Betty November 10, 2015 at 7:20 am

I have found that to be true. Every calorie does count. Sometime we cannot always eat like we used to eat, instead eat less and better quality foods.

Reply

Quirky Homemaker February 11, 2016 at 2:44 pm

I would have to agree that every calorie counts, although I do like my wine! I’ve been pretty good at working out regularly in the past 2 1/2 months. Hopefully I can keep it up and build more muscle. It’s especially important to build muscle and bone mass as much as possible at my age! Thanks for linking up at the Balanced & Healthy Living Link Up Party! We have another party starting tonight at 9PM if you have any other healthy living post you’d like to link up. Hope to see you there!

Reply

deborah February 12, 2016 at 10:45 am

I’m glad you relate to this post!
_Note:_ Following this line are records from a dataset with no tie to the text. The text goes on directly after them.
(* ===== verification/Config.v ===== *)
(** The two configuration objects (include/cc_alg_configuration.h,
    src/cc_alg_configuration.cpp, include/driver_configuration.h,
    src/driver_configuration.cpp).

    A setter returns the object it changed and the text it printed. How a
    [double] is printed belongs to the C++ library: [show_double] is a
    parameter. *)
From S2P Require Import Prelude Float64 Platform.
From Stdlib Require Import Floats.SpecFloat Ascii.

Open Scope N_scope.

Definition endl : string := String (ascii_of_nat 10) EmptyString.
Definition lines_of (ls : list string) : string := foldr String.append EmptyString ls.

Definition dzero : double := S754_zero false.
Definition done_ : double := double_of_N 1.

(** * CCAlgConfiguration *)

Record CCAlgConfiguration : Type := mkCCAlgConf {
  _disk_dir : string;
  _sketches_factor : double;
  _batch_factor : double
}.

Definition CCAlgConfiguration_default : CCAlgConfiguration := mkCCAlgConf "." done_ done_.

Inductive GutterSystem : Type := GUTTERTREE | STANDALONE | CACHETREE.

(** [GutteringConfiguration] is a type of the guttering library. *)
Record DriverConfiguration (G : Type) : Type := mkDriverConf {
  _gutter_sys : GutterSystem;
  driver_disk_dir_ : string;
  _num_worker_threads : N;
  _gutter_conf : G
}.
Arguments mkDriverConf {G}.
Arguments _gutter_sys {G}.
Arguments driver_disk_dir_ {G}.
Arguments _num_worker_threads {G}.
Arguments _gutter_conf {G}.

Section Configurations.
Context (show_double : double → string) (show_N : N → string).

Definition cc_disk_dir (dir : string) (c : CCAlgConfiguration) : CCAlgConfiguration :=
  mkCCAlgConf dir (_sketches_factor c) (_batch_factor c).

Definition sketches_factor (factor : double) (c : CCAlgConfiguration) :
    CCAlgConfiguration * string :=
  let c := mkCCAlgConf (_disk_dir c) factor (_batch_factor c) in
  if SFleb (_sketches_factor c) dzero then
    (mkCCAlgConf (_disk_dir c) done_ (_batch_factor c),
     lines_of ["sketches_factor="; show_double (_sketches_factor c);
               " is out of bounds. (0, infty)"; "Defaulting to 1."; endl])
  else (c, EmptyString).

Definition batch_factor (factor : double) (c : CCAlgConfiguration) :
    CCAlgConfiguration * string :=
  let c := mkCCAlgConf (_disk_dir c) (_sketches_factor c) factor in
  if SFleb (_batch_factor c) dzero then
    (mkCCAlgConf (_disk_dir c) (_sketches_factor c) done_,
     lines_of ["batch factor="; show_double (_batch_factor c);
               " is out of bounds. (0, infty)"; "Defaulting to 1."; endl])
  else (c, EmptyString).

Definition show_cc_conf `{Platform} (c : CCAlgConfiguration) : string :=
  lines_of [
    "Connected Components Algorithm Configuration:"; endl;
    (if L0_SAMPLING then " Sketching algorithm   = CubeSketch"
     else " Sketching algorithm   = CameoSketch"); endl;
    (if NO_EAGER_DSU then " Using Eager DSU       = False"
     else " Using Eager DSU       = True"); endl;
    " Num sketches factor   = "; show_double (_sketches_factor c); endl;
    " Batch size factor     = "; show_double (_batch_factor c); endl;
    " On disk data location = "; _disk_dir c]%string.

(** * DriverConfiguration *)

Context {G : Type}.

Definition DriverConfiguration_default (g : G) : DriverConfiguration G :=
  mkDriverConf STANDALONE "." 1 g.

Definition gutter_sys (sys : GutterSystem) (c : DriverConfiguration G) : DriverConfiguration G :=
  mkDriverConf sys (driver_disk_dir_ c) (_num_worker_threads c) (_gutter_conf c).

Definition driver_disk_dir (dir : string) (c : DriverConfiguration G) : DriverConfiguration G :=
  mkDriverConf (_gutter_sys c) dir (_num_worker_threads c) (_gutter_conf c).

Definition worker_threads (num_worker_threads : N) (c : DriverConfiguration G) :
    DriverConfiguration G * string :=
  let c := mkDriverConf (_gutter_sys c) (driver_disk_dir_ c) num_worker_threads (_gutter_conf c) in
  if _num_worker_threads c <? 1 then
    (mkDriverConf (_gutter_sys c) (driver_disk_dir_ c) 1 (_gutter_conf c),
     lines_of ["num_worker_threads="; show_N (_num_worker_threads c);
               " is out of bounds. [1, infty)"; "Defaulting to 1."; endl])
  else (c, EmptyString).

(** [gutter_conf()] returns a reference: reading it, and writing through it. *)
Definition gutter_conf (c : DriverConfiguration G) : G := _gutter_conf c.
Definition set_gutter_conf (g : G) (c : DriverConfiguration G) : DriverConfiguration G :=
  mkDriverConf (_gutter_sys c) (driver_disk_dir_ c) (_num_worker_threads c) g.

Definition show_driver_conf (c : DriverConfiguration G) : string :=
  let gutter_system :=
    match _gutter_sys c with
    | GUTTERTREE => "GutterTree"
    | CACHETREE => "CacheTree"
    | STANDALONE => "StandAloneGutters"
    end%string in
  lines_of [
    "GraphSketchDriver Configuration:"; endl;
    " Guttering system      = "; gutter_system; endl;
    " Worker thread count   = "; show_N (_num_worker_threads c); endl;
    " On disk data location = "; driver_disk_dir_ c]%string.

(** * Properties *)

(** Values a caller can set: the setters keep anything not below or equal to 0,
    a NaN included. *)
Definition factor_ok (d : double) : Prop := SFleb d dzero = false.
Definition cc_conf_ok (c : CCAlgConfiguration) : Prop :=
  factor_ok (_sketches_factor c) ∧ factor_ok (_batch_factor c).

Lemma cc_setters_ok c f : cc_conf_ok c →
  cc_conf_ok (fst (sketches_factor f c)) ∧ cc_conf_ok (fst (batch_factor f c)).
Proof using .
  intros [H1 H2]. unfold sketches_factor, batch_factor, cc_conf_ok, factor_ok in *. simpl.
  destruct (SFleb f dzero) eqn:E; simpl; rewrite ?E; auto.
Qed.

End Configurations.

(** A sequence of setter calls on an algorithm's configuration. *)
Inductive conf_call : Type :=
| CallDiskDir (dir : string)
| CallSketchesFactor (f : double)
| CallBatchFactor (f : double).

Definition run_conf_call (show_double : double → string) (k : conf_call)
    (s : CCAlgConfiguration * string) : CCAlgConfiguration * string :=
  let '(c, out) := s in
  match k with
  | CallDiskDir dir => (cc_disk_dir dir c, out)
  | CallSketchesFactor f =>
      let '(c, msg) := sketches_factor show_double f c in (c, String.append out msg)
  | CallBatchFactor f =>
      let '(c, msg) := batch_factor show_double f c in (c, String.append out msg)
  end.

(** Whatever setters are called in whatever order, both factors stay out of
    (-infty, 0]; an accepted value is stored as it is and nothing is printed,
    a rejected one leaves 1 and a message; and a worker count of 0 becomes 1. *)
Theorem configuration_bounds (show_double : double → string) (show_N : N → string)
    (calls : list conf_call) {G} (d : DriverConfiguration G) (f : double) (w : N) :
  let c := fst (foldr (run_conf_call show_double) (CCAlgConfiguration_default, EmptyString) calls) in
  cc_conf_ok c ∧
  (let '(c', msg) := sketches_factor show_double f c in
   _batch_factor c' = _batch_factor c ∧
   if SFleb f dzero then _sketches_factor c' = done_ ∧ msg ≠ EmptyString
   else _sketches_factor c' = f ∧ msg = EmptyString) ∧
  (let '(c', msg) := batch_factor show_double f c in
   _sketches_factor c' = _sketches_factor c ∧
   if SFleb f dzero then _batch_factor c' = done_ ∧ msg ≠ EmptyString
   else _batch_factor c' = f ∧ msg = EmptyString) ∧
  _num_worker_threads (fst (worker_threads show_N w d)) = N.max 1 w.
Proof.
  intros c. split; [|split; [|split]].
  - unfold c. clear c. induction calls as [|k calls IH]; [done|]. cbn [foldr].
    destruct (foldr _ _ calls) as [c0 out]. simpl in IH.
    destruct (cc_setters_ok show_double c0 (match k with
      | CallSketchesFactor f | CallBatchFactor f => f | _ => dzero end) IH) as [H1 H2].
    destruct k; simpl; [done|..];
      [destruct (sketches_factor show_double f0 c0)|destruct (batch_factor show_double f0 c0)]; done.
  - unfold sketches_factor. cbn [_sketches_factor]. by destruct (SFleb f dzero).
  - unfold batch_factor. cbn [_batch_factor]. by destruct (SFleb f dzero).
  - unfold worker_threads. cbn [_num_worker_threads]. bool_cases; simpl; lia.
Qed.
I hired a personal trainer for a while to help me build more muscle properly. Thanks for sharing your thoughts. I appreciate it.

Reply

Claudia H. Blanton February 11, 2016 at 5:54 pm

Great Post!
As a person dealing with some weight gain due to hypothyroidism lately, I really know I got to make some changes before it effects my health even worse. Not old yet, but being in my early 40’s means, I should prepare – blessings!

Reply

deborah February 15, 2016 at 6:30 pm

Hi Claudia,
I’m so glad you shared your personal experiences with weight gain. I sincerely ppreciate it.

Reply

Welma February 17, 2016 at 2:07 pm

I’m 99% sure you’re problem lies with your caliroe intake. You can gym 7 days a week until you’re blue in the face but if you don’t eat enough caliroes you’re gonna have little to zero results.If you are of average height and weight, you need to eat 5-6 meals per day with 500 caliroes each (medium to big size meals).Go to this website and use the calculator to determine the amount of caliroes you need to maintain your weight. Then add 500 to that number that’s the amount of caliroes you need to eat everyday (even on your rest days) if you want to build muscle.You don’t need to go to the gym more then four days a week and you don’t need to shock’ your muscles, you need to supply your body with sufficient nutrients. It’s amazing how many people spend months in the gym without getting this basic thing right. Your muscles aint gonna grow if you don’t feed em!Check out the second link for a 15 other reasons why you might not be building muscle.